Je ne me lasse pas de lire "Bâiller devant Dieu" d’Iñaki Uriarte


Bâiller devant Dieu
Iñaki Uriarte. Photo: Carlos de Maqua

Le billet du vaurien de Roland Jaccard


Dans un livre que m’envoie Frédéric Schiffter et que j’ouvre au hasard, je tombe sur cette phrase : « Je ne suis jamais aussi près de penser une chose que lorsque j’écris le contraire. » Le titre de l’ouvrage : Bâiller devant Dieu. L’auteur : Iñaki Uriarte. Je pressens une complicité ironique. D’ailleurs Schiffter l’a préfacé: c’est un homme de goût et paresseux comme il est, se serait-il donné la peine de présenter un livre de près de trois cents pages qui ne serait pas un chef d’œuvre… tout au moins pour ceux qui n’apprécient rien tant que les stylistes du détachement?

Le chien de Schopenhauer

Je ne me lasse pas de grignoter les notes réunies dans Bâiller devant Dieu d’Iñaki Uriarte, ce Basque désinvolte et élégant. Je le lis une ou deux heures par jour, comme il le fait avec Schopenhauer dont il partage les réquisitoires contre tout, absolument tout. Il en sort réconforté, car rien n’échappe à l’oncle Arthur. Sa colère monumentale contre le monde dans son ensemble – il revient souvent sur l’idée que le monde est quelque chose qui ne devrait pas exister – est comme un livre de prières qui nous revigore et nous aide à supporter les constants malaises, inquiétudes et désastres qui composent l’essentiel de notre quotidien.

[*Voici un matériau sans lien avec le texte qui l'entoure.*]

(* ===== verification/Poly1305.v ===== *)
(** * Poly1305 (chapoly/poly1305.c)

    The one-time authenticator in five 26-bit limbs, with the 32- and 64-bit wrap-around
    of every operation written out. The theorem: no intermediate result wraps, and the
    tag is the polynomial of RFC 8439 evaluated at the clamped key modulo 2^130 - 5. *)
From stdpp Require Import base list.
From Stdlib Require Import ZArith Lia.
From S2P Require Import Prelude Words.

Local Open Scope list_scope.
Local Open Scope Z_scope.

(** ** The code *)

Definition M26 : Z := 0x3ffffff.

Record limbs := Limbs { l0 : Z; l1 : Z; l2 : Z; l3 : Z; l4 : Z }.

(** [r0 .. r4]: the key clamped and cut into limbs. *)
Definition clamp_key (key : list Z) : limbs :=
  let t0 := U8TO32_LE key in
  let t1 := U8TO32_LE (drop 4 key) in
  let t2 := U8TO32_LE (drop 8 key) in
  let t3 := U8TO32_LE (drop 12 key) in
  let r0 := Z.land t0 0x3ffffff in
  let t0 := Z.lor (Z.shiftr t0 26) (u32 (Z.shiftl t1 6)) in
  let r1 := Z.land t0 0x3ffff03 in
  let t1 := Z.lor (Z.shiftr t1 20) (u32 (Z.shiftl t2 12)) in
  let r2 := Z.land t1 0x3ffc0ff in
  let t2 := Z.lor (Z.shiftr t2 14) (u32 (Z.shiftl t3 18)) in
  let r3 := Z.land t2 0x3f03fff in
  let t3 := Z.shiftr t3 8 in
  let r4 := Z.land t3 0x00fffff in
  Limbs r0 r1 r2 r3 r4.

(** A block of 16 bytes added to [h]; [hibit] is [1 << 24] for a full block and 0 for
    the padded last one. *)
Definition add_block (h : limbs) (m : list Z) (hibit : Z) : limbs :=
  let t0 := U8TO32_LE m in
  let t1 := U8TO32_LE (drop 4 m) in
  let t2 := U8TO32_LE (drop 8 m) in
  let t3 := U8TO32_LE (drop 12 m) in
  let cut hi lo n := Z.land (Z.shiftr (Z.lor (u64 (Z.shiftl hi 32)) lo) n) 0x3ffffff in
  Limbs (u32 (l0 h + Z.land t0 0x3ffffff))
        (u32 (l1 h + cut t1 t0 26))
        (u32 (l2 h + cut t2 t1 20))
        (u32 (l3 h + cut t3 t2 14))
        (u32 (l4 h + Z.lor (Z.shiftr t3 8) hibit)).

Definition mul32x32_64 (a b : Z) : Z := u64 (a * b).
Definition add64 (a b : Z) : Z := u64 (a + b).
Definition dot (a0 b0 a1 b1 a2 b2 a3 b3 a4 b4 : Z) : Z :=
  add64 (add64 (add64 (add64 (mul32x32_64 a0 b0) (mul32x32_64 a1 b1)) (mul32x32_64 a2 b2)) (mul32x32_64 a3 b3))
    (mul32x32_64 a4 b4).
(** [src] holds [aadlen + len] bytes and, for decryption, the tag; the result is [dest]. *)
Definition chachapoly_crypt (tmp : nat -> list Z) (seqnr : Z) (src : list Z) (len aadlen : Z) (do_encrypt : bool)
    : M Z chachapoly_ctx (list Z) :=
  if zlen src <? aadlen + len + (if do_encrypt then 0 else POLY1305_TAGLEN) then cfault
  else
    let seqbuf := POKE_U 8 seqnr in
    let one := [1; 0; 0; 0; 0; 0; 0; 0] in
    let! poly_key := on_main (tmp 0%nat) seqbuf None (zrepeat POLY1305_KEYLEN 0) in
    (if do_encrypt then cret tt
     else
       let tag := zslice src (aadlen + len) POLY1305_TAGLEN in
       let expected_tag := poly1305_auth (zslice src 0 (aadlen + len)) poly_key in
       guard (bool_decide (expected_tag = tag)) SSH_ERR_MAC_INVALID) ;!
    let! aad := (if aadlen =? 0 then cret [] else on_header (tmp 1%nat) seqbuf None (zslice src 0 aadlen)) in
    let! body := on_main (tmp 2%nat) seqbuf (Some one) (zslice src aadlen len) in
    cret (aad ++ body ++ (if do_encrypt then poly1305_auth (aad ++ body) poly_key else [])).

Definition chachapoly_get_length (tmp : list Z) (seqnr : Z) (cp : list Z) (len : Z) : M Z chachapoly_ctx Z :=
  guard (negb (len <? 4)) SSH_ERR_MESSAGE_INCOMPLETE ;!
  let! buf := on_header tmp (POKE_U 8 seqnr) None (zslice cp 0 4) in
  cret (PEEK_U 32 buf).

(** ** Any cipher *)

Section Cipher.
Context {E : Evp}.

Record sshcipher_ctx := CipherCtx {
  cc_plaintext : bool;
  cc_encrypt : bool;
  cc_cipher : sshcipher;
  cc_key : list Z;             (* what the EVP context was given *)
  cc_iv : list Z;
  cc_cp : chachapoly_ctx
}.

(** [iv] is [None] for a null pointer. *)
Definition cipher_init (cipher : sshcipher) (key : list Z) (iv : option (list Z)) (do_encrypt : bool)
    : res Z sshcipher_ctx :=
  if (zlen key <? cipher_keylen cipher)
     || match iv with Some v => zlen v <? cipher_ivlen cipher | None => false end
  then Er SSH_ERR_INVALID_ARGUMENT
  else
    let cc cp := CipherCtx (c_number cipher =? SSH_CIPHER_NONE) do_encrypt cipher key (default [] iv) cp in
    if is_chachapoly cipher then
      match chachapoly_init key with
      | Ok cp => Ok (cc cp)
      | Er r => Er r
      | Panic => Panic
      | Fault => Fault
      end
    else Ok (cc (ChachaPoly zero_words zero_words)).
Lemma encrypt_loop_ok fuel tmp es : tmp_ok tmp -> stream_open es c alg key -> 8192 <= es_chunklen es <= 2 ^ 19 -> (2 <= fuel)%nat ->
  forall n d seq io b, feeds io d -> bytes d -> holds b [] ->
  (length d + (if in_eof io then 1 else 2) <= n)%nat ->
  exists cs io' b', encrypt_loop fuel tmp es n seq (io, b) = (Ok tt, (io', b')) /\ out io' = out io ++ wire cs /\ sealed cs d.
Proof.
  intros Ht Hes Hcl Hfu. destruct (open_known _ _ _ _ Hes) as [Hok Ha].
  induction n as [|n IH]; intros d seq io b Hio Hd Hb Hn; [destruct (in_eof io); lia|].
  pose proof Hio as (Hdat & _ & He & Ho & Hz). cbn [encrypt_loop]. unfold cbind at 1, feof, cgets. cbn [fst].
  unfold cbind at 1, ferror, cgets. cbn [fst]. rewrite He, orb_false_r. destruct (in_eof io) eqn:Hef.
  { rewrite (Hz eq_refl). exists [], io, b. split; [done|]. split; [by rewrite app_nil_r|constructor]. }
  change (ebox_stream_chunk_size es) with (es_chunklen es). set (k := es_chunklen es) in *.
  destruct (fread_ok io d k b Hio ltac:(lia)) as (Er & Hio' & Hend). rewrite (cbind_ok _ _ _ _ _ Er).
  destruct (zlen_take_drop k d ltac:(lia)) as [Hl Hs]. set (p := take (Z.to_nat k) d) in *. pose proof (zlen_nonneg d).
  destruct (Z.ltb_spec (zlen p) 1) as [Hp|Hp].
  { destruct d; [|rewrite zlen_cons in *; pose proof (zlen_nonneg d); lia].
    destruct (IH [] seq (read_on io k) b) as (cs & io' & b' & E1 & E2 & E3); try done.
    - by rewrite drop_nil in Hio'.
    - rewrite drop_nil in Hend. rewrite Hend by (done || lia). cbn in *. lia.
    - exists cs, io', b'. by split. }
  assert (bytes p) as Hpb by by apply Forall_take.
  destruct (seal_chunk tmp es (u32 (usize (seq + 1))) p Ht Hes Hpb ltac:(lia)) as (enc & Ee & Eb & El & Eo).
  unfold cbind at 1, on_own. unfold ebox_stream_chunk_new at 1. rewrite Ee.
  destruct (chunk_room_bounds c alg p Hok Ha) as [_ Hr]. destruct (cipher_lens c Hok) as (Hbs & _ & _ & Hau).
  assert (zlen p <= chunk_room c alg p) as Hr'.
  { unfold chunk_room. rewrite zlen_padded by lia. pose proof (pad_len_range (cipher_blocksize c) (zlen p) ltac:(lia)).
    assert (0 <= (if cipher_authlen c =? 0 then ssh_digest_bytes alg else 0)); [|lia].
    destruct (cipher_authlen c =? 0); [|lia]. rewrite <- (digest_len alg [] Ha). apply zlen_nonneg. }
  destruct (holds_puts _ _ b [] (puts_chunk (u32 (usize (seq + 1))) enc (Some p) Eb ltac:(rewrite size_max_eq; lia)) Hb)
    as (b1 & E1 & H1).
  { rewrite zlen_chunk, size_max_eq. change (zlen (@nil Z)) with 0. lia. }
  unfold cbind at 1, on_buf. cbn [snd fst]. rewrite E1.
  destruct Hio' as (Hdat' & Hf' & He' & Ho' & Hz').
  destruct (write_out_ok fuel (read_on io k) b1 _ Hfu H1 Ho') as (b2 & E2 & H2). rewrite (cbind_ok _ _ _ _ _ E2).
  destruct (IH (drop (Z.to_nat k) d) (usize (seq + 1)) (emit (read_on io k) ([] ++ chunk_bytes (u32 (usize (seq + 1))) enc)) b2)
    as (cs & io' & b' & E3 & E4 & E5); [done|by apply Forall_drop|done|..].
  { cbn [emit in_eof]. rewrite length_drop. unfold zlen in *. destruct (in_eof (read_on io k)); lia. }
  exists ((u32 (usize (seq + 1)), enc) :: cs), io', b'. split; [exact E3|]. split.
  - rewrite E4. cbn [emit out read_on wire flat_map fst snd app]. by rewrite <- app_assoc.
  - rewrite <- (take_drop (Z.to_nat k) d). fold p. constructor; [apply Z.mod_pos_bound; lia|by intros Hpn; rewrite Hpn in Hp|done|lia| |done|done].
    rewrite El. destruct (Z.ltb_spec (zlen p) k); [right|left; lia].
    eapply sealed_empty; [exact E5|]. by apply Hs.
Qed.

(** ** Decryption *)

(** On less than a chunk the reader finds the message incomplete and moves nothing but the offset. *)
Lemma get_u32_at b d : holds b d -> sshbuf_get_u32 b =
  if zlen d <? 4 then (Er SSH_ERR_MESSAGE_INCOMPLETE, b) else (Ok (PEEK_U 32 (take 4 d)), advance b 4).
Proof.
  intros (Hk & Hc & _)%holds_inv. unfold sshbuf_get_u32. rewrite (cbind_ok _ _ _ _ _ (ptr_ok b Hk)). unfold cbind at 1.
  rewrite consume_ok by (done || lia). rewrite Hc. destruct (Z.ltb_spec (zlen d) 4); [done|].
  replace (sb_off b) with (sb_off b + 0) by lia. unfold cbind. rewrite peek_contents by (rewrite ?Hc; done || lia). by rewrite Hc, zslice_0.
Qed.
Lemma get_string_short b d (enc : list Z) : holds b d -> (4 <= zlen d -> take 4 d = be_bytes 4 (zlen enc)) ->
  zlen enc <= 2 ^ 20 -> zlen d < 4 + zlen enc -> sshbuf_get_string b = (Er SSH_ERR_MESSAGE_INCOMPLETE, b).
Proof.
  intros Hb Ht He Hd. pose proof (holds_inv b d Hb) as (Hk & Hc & _). destruct (peek_string_ok 4 b ltac:(lia) Hk) as [Hp _].
  assert (fst (q_string 4 (abs b)) = Er SSH_ERR_MESSAGE_INCOMPLETE) as Hq.
  { clear Hp. unfold q_string, cbind, cget, guard. cbn [q_bytes abs fst]. rewrite Hc. destruct (Z.ltb_spec (zlen d) (Z.of_nat 4)) as [Hl|Hl]; [done|].
    cbn [negb cret]. rewrite Ht by lia.
    pose proof (zlen_nonneg enc). rewrite be_val_be_bytes, Z.mod_small, size_max_eq by lia.
    rewrite (proj2 (Z.ltb_ge (134217728 - Z.of_nat 4) (zlen enc))) by (change (2 ^ 20) with 1048576 in He; lia). cbn [negb cret]. change (Z.of_nat 4) with 4 in *. clear Ht He Hl. by rewrite (proj2 (Z.ltb_lt (zlen d - 4) (zlen enc))) by lia. }
  rewrite Hq in Hp. change (peek_string_k (Z.of_nat 4) (8 * Z.of_nat 4)) with sshbuf_peek_string_direct in Hp.
  unfold sshbuf_get_string, sshbuf_get_string_direct. rewrite cbind_assoc. unfold cbind. by rewrite Hp.
Qed.
(** One exchange: the part [p] whose box holds [share] for the key [s] of a token, the fresh key [d], the
    ephemeral keys [e1] and [e2] of the two messages. *)
Record exchange_ok (p : ebox_part) (nid : Z) (share : list Z) (s d e1 e2 : scalar) (i : chal_inputs) (si1 si2 : seal_inputs)
    (chalkey : option sshkey) : Prop := {
  xo_part : box_made eph nid (ec_pub nid s) share (ep_box p) /\ bytes share /\ 0 < zlen share <= 230;
  xo_id : is_byte (ep_id p);
  xo_token : forall g sl, guidslot_of (ep_box p) = Some (g, sl) -> bytes g /\ zlen g = 16 /\ is_byte sl;
  xo_keys : ec_validate nid (ec_pub nid d) = 0 /\ ec_validate nid (ec_pub nid (eph nid)) = 0;
  xo_chalkey : chalkey = Some (EcKey nid (ec_pub nid d) (Some d)) \/
    chalkey = None /\ ci_gen i (sshkey_curve_nid_to_bits nid) = Ok (EcKey nid (ec_pub nid d) (Some d));
  xo_host : exists host, ci_host i = Some host /\ field_ok (FCstr8 host);
  xo_desc : exists desc, ci_desc i = Some desc /\ field_ok (FCstr8 desc);
  xo_time : 0 <= ci_time i < 2 ^ 64 - 1;
  xo_words : bytes (ci_words i) /\ length (ci_words i) = 4%nat;
  xo_ask : seal_ready si1 nid s e1;
  xo_answer : seal_ready si2 nid d e2
}.

(** The challenge that is made, and what it is on the wire. *)
Lemma gen_chal p nid share s d e1 e2 i si1 si2 ck : exchange_ok p nid share s d e1 e2 i si1 si2 ck ->
  exists chal w, ebox_gen_challenge i p ck = (Ok chal, Some (EcKey nid (ec_pub nid d) (Some d))) /\
    chal_written chal w /\ cwire_ok w /\ cw_nid w = nid /\ cw_dest w = ec_pub nid d /\ guidslot_of (c_keybox chal) = guidslot_of (ep_box p) /\
    pdb_pub (c_keybox chal) = Some (EcKey nid (ec_pub nid s) None) /\ pdb_cipher (c_keybox chal) = Some BOX_DEFAULT_CIPHER /\
    pdb_kdf (c_keybox chal) = Some BOX_DEFAULT_KDF /\
    (cw_id w = ep_id p /\ Some (cw_host w) = ci_host i /\ Some (cw_desc w) = ci_desc i /\ cw_time w = ci_time i /\ cw_words w = ci_words i) /\
    forall box, pdb_cipher box = Some BOX_DEFAULT_CIPHER -> pdb_kdf box = Some BOX_DEFAULT_KDF ->
      box_made eph nid (ec_pub nid s) share (read_keybox box nid (ec_pub nid s) w).
Proof.
  intros [(Hbm & Hsb & Hsl) Hid Htok [Hvd Hve] Hck (host & Hh & Fh) (desc & Hde & Fd) Ht Hw _ _].
  destruct (clone_made nid (ec_pub nid s) share (ep_box p) Hbm ltac:(split; [done|lia]))
    as (kb & sec & n & Ecl & Hgs & Hgv & Hc & Hkd & Hp & He & Hdh & Hn & Hnb & Hnl & Hi & Henc).
  pose proof Hbm as (sec0 & n0 & _ & _ & Hpub & _).
  set (enc := aead_enc _ _ _ _) in Henc.
  pose proof (box_args default_cipher default_digest sec n [] share eq_refl eq_refl ltac:(by vm_compute) eq_refl Hsb) as Hca.
  assert (bytes enc /\ zlen enc <= 254) as [Heb Hel].
  { unfold enc. split; [by apply aead_bytes|]. rewrite aead_len by done. rewrite zlen_padded by lia.
    change (cipher_authlen default_cipher) with 16. pose proof (pad_len_range 8 (zlen share) ltac:(lia)). lia. }
  set (w := ChalWire (ep_id p) nid (ec_pub nid d) (ec_pub nid (eph nid)) n [] enc host (ci_time i) desc (ci_words i)).
  set (chal := Challenge 1 CHAL_RECOVERY (ep_id p) (Some desc) (Some host) (ci_time i) (ci_words i) (EcKey nid (ec_pub nid d) None) kb).
  exists chal, w. split.
  { unfold ebox_gen_challenge. rewrite Hh, cbind_ret_l, Hde. rewrite !(wrap_small 64 (ci_time i)) by lia.
    replace (ci_time i =? u64 (-1)) with false by (change (u64 (-1)) with (2 ^ 64 - 1); lia). rewrite cbind_ret_l, Ecl. unfold cbind at 1, lift.
    assert (challenge_key (ci_gen i) (pdb_pub (ep_box p)) ck = (Ok (EcKey nid (ec_pub nid d) (Some d)), Some (EcKey nid (ec_pub nid d) (Some d)))) as Ek.
    { unfold challenge_key. rewrite Hpub. unfold cbind at 1, cget. destruct Hck as [->|[-> Hg]].
      - by rewrite Z.eqb_refl.
      - unfold cmaperr, cbind, lift. by rewrite Hg. }
    rewrite (cbind_ok _ _ _ _ _ Ek), cbind_ret_l. pose proof (c_str_ok _ Fh) as Eh. pose proof (c_str_ok _ Fd) as Ed. destruct Fd as (_ & Hdl & _).
    replace (255 <=? zlen desc) with false by lia. cbn [negb guard]. rewrite cbind_ret_l, Eh, Ed. reflexivity. }
  split_and!; try done.
  - constructor; cbn [chal w c_version c_type c_id c_destkey c_keybox c_hostname c_ctime c_description c_words cw_id cw_nid cw_dest cw_ephem cw_nonce cw_iv cw_enc cw_host cw_time cw_desc cw_words]; try done. by exists None.
  - constructor; cbn [w cw_id cw_nid cw_dest cw_ephem cw_nonce cw_iv cw_enc cw_host cw_time cw_desc cw_words]; try done.
    + split_and!; [lia|by vm_compute|done].
    + lia.
  - intros box Hbc Hbk. exists sec, n. unfold read_keybox. cbn [pdb_cipher pdb_kdf pdb_pub pdb_ephem_pub pdb_nonce pdb_iv pdb_enc pdb_plain pdb_version w cw_ephem cw_nonce cw_iv cw_enc].
    by split_and!.
Qed.

Lemma cwire_len w : cwire_ok w -> 0 < zlen (cwire_bytes w) <= 65536.
Proof.
  intros [_ _ _ (Ln & Li & Le) [(_ & Lh & _) (_ & Ld & _)] _ [_ Lw]]. unfold cwire_bytes, head_bytes, tags_bytes, tag_bytes.
  rewrite !zlen_app, !zlen_be_bytes, !zlen_str8, zlen_be_bytes. assert (zlen (cw_words w) = 4) as -> by (unfold zlen; by rewrite Lw).
  pose proof (oct_len (cw_nid w) (cw_dest w)). pose proof (oct_len (cw_nid w) (cw_ephem w)).
  assert (SSHBUF_MAX_ECPOINT = 133) as Hm by reflexivity. pose proof (zlen_nonneg (cw_nonce w)). pose proof (zlen_nonneg (cw_iv w)).
  pose proof (zlen_nonneg (cw_enc w)). pose proof (zlen_nonneg (cw_host w)). pose proof (zlen_nonneg (cw_desc w)). lia.
Qed.

(** A message: written to a fresh buffer, read back from it. *)
Lemma box_sent {E} (m : M E sshbuf unit) w : puts m (wire_bytes w) -> wire_ok w ->
  exists b r, m sshbuf_new = (Ok tt, b) /\ sshbuf_get_piv_box b = (Ok (box_of_wire w), r).
Proof.
  intros Hm Hw. destruct (puts_new _ _ Hm (wire_bytes_len w Hw)) as (b & E1 & Hk & Hc & _).
  destruct (gets_whole _ _ _ b (gets_piv_box w Hw) Hk Hc) as (r & E2 & _). by exists b, r.
Qed.

Lemma ask_sent p nid share s d e1 e2 i si1 si2 ck chal w : exchange_ok p nid share s d e1 e2 i si1 si2 ck ->
  chal_written chal w -> cwire_ok w -> guidslot_of (c_keybox chal) = guidslot_of (ep_box p) ->
  pdb_pub (c_keybox chal) = Some (EcKey nid (ec_pub nid s) None) ->
  pdb_cipher (c_keybox chal) = Some BOX_DEFAULT_CIPHER -> pdb_kdf (c_keybox chal) = Some BOX_DEFAULT_KDF ->
  bytes (cwire_bytes w) /\ exists b ww, puts (sshbuf_put_ebox_challenge si1 chal) (wire_bytes ww) /\ seals b nid s (cwire_bytes w) ww /\
    piv_box_cipher b = BOX_DEFAULT_CIPHER /\ piv_box_kdf b = BOX_DEFAULT_KDF.
Proof.
  intros Hx Hcw Hwok Hgs Hpub Hci Hkd. pose proof (cwire_len w Hwok) as Hlen.
  destruct (puts_new _ _ (puts_chal chal w Hcw Hwok) ltac:(rewrite size_max_eq; lia)) as (cb & Ec & Hk & Hc & _).
  pose proof (contents_bytes cb Hk) as Hby. rewrite Hc in Hby. split; [done|].
  unfold sshbuf_put_ebox_challenge. rewrite Hci, Hkd, Hpub. set (b := Box _ _ _ _ _ _ _ _ _ _ _ _ _ _).
  destruct (seal_default si1 b cb nid s e1 None (xo_ask _ _ _ _ _ _ _ _ _ _ _ Hx) Hk ltac:(by rewrite Hc)
    ltac:(done) ltac:(done)) as (ww & Hp & Hse).
  { intros g sl Hg. apply (xo_token _ _ _ _ _ _ _ _ _ _ _ Hx). rewrite <- Hgs. exact Hg. }
  rewrite Hc in Hse. exists b, ww. split; [|by split_and!].
  unfold fresh_buf. rewrite Ec. exact Hp.
Qed.

Lemma answer_sent chal nid share d e2 si2 kb b : seal_ready si2 nid d e2 -> is_byte (c_id chal) -> data_ok share ->
  c_destkey chal = EcKey nid (ec_pub nid d) None -> piv_box_take_data (c_keybox chal) = (Ok share, kb) ->
  exists w, seals piv_box_new nid d (resp_bytes (c_id chal) share) w /\
    (sb_ok b -> shared b = false -> zlen (sb_contents b) + zlen (wire_bytes w) <= sb_max_size b ->
     exists b', sshbuf_put_ebox_challenge_response si2 (chal, b) = (Ok tt, (with_keybox chal kb, b')) /\ sb_ok b' /\
       sb_contents b' = sb_contents b ++ wire_bytes w).
Proof.
  intros Hs Hid [Hsb Hsl] Hd Ht.
  assert (puts (sshput (sshbuf_put_u8 RTAG_ID) ;! sshput (sshbuf_put_u8 (c_id chal)) ;! sshput (sshbuf_put_u8 RTAG_KEYPIECE) ;!
    sshput (sshbuf_put_string8 share)) (resp_bytes (c_id chal) share)) as Hp.
  { unfold resp_bytes. repeat (apply puts_seq; [apply puts_ssh, puts_u8|]). apply puts_ssh. apply puts_string8; [done|lia]. }
  assert (0 < zlen (resp_bytes (c_id chal) share) <= 65536) as Hl.
  { unfold resp_bytes. rewrite !zlen_app, !zlen_be_bytes, zlen_str8. lia. }
  destruct (puts_new _ _ Hp ltac:(rewrite size_max_eq; lia)) as (cb & Ec & Hk & Hc & _).
  destruct (seal_default si2 piv_box_new cb nid d e2 None Hs Hk ltac:(by rewrite Hc) ltac:(done) ltac:(done) ltac:(intros ? ? Hx; discriminate Hx)) as (w & Hpw & Hse).
  rewrite Hc in Hse. exists w. split; [done|]. intros Hkb Hsh Hroom.
  destruct (Hpw b Hkb Hsh Hroom) as (b' & E1 & K1 & (C1 & _)%abs_inv). exists b'. split; [|done].
  unfold sshbuf_put_ebox_challenge_response. rewrite Ht, Hd. unfold cbind, fresh_buf. cbv zeta. unfold cbind in Ec. rewrite Ec. unfold lift. by rewrite E1.
Qed.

De même, les livres de Cioran chargés le plus souvent de son humeur toute personnelle, lui sont d’un précieux secours : « Sans l’idée d’un univers raté, le spectacle de l’injustice sous tous les régimes conduirait même un aboulique à la camisole de force. » Uriarte retient également ce conseil anxiolytique que donne Clément Rosset : « Rassurons-nous, tout va mal : c’est l’une de mes devises préférées. » Avoir lu Schopenhauer à quinze ans, m’être lié d’amitié avec Clément Rosset à vingt ans et avoir été si proche de Cioran: le destin m’a gâté. Le reste, je l’oublie volontiers. Enfin pas tout…

On sait l’amour que Schopenhauer portait à son chien Atma – l’âme du monde, en sanscrit – mais j’ignorais qu’il lui avait appris à faire les courses. Atma disposait de trois paniers. Le premier était destiné au boulanger, le deuxième au boucher et le dernier à l’épicerie. Lorsqu’il était placé devant l’un de ses paniers, il le prenait dans sa gueule, se rendait à la boutique en question et rentrait tout heureux avec les commissions. Si quelqu’un essayait de l’accompagner, Atma s’arrêtait net et ne bougeait plus. Sans doute avait-il appris cette technique en observant son maître. Un maître en détachement.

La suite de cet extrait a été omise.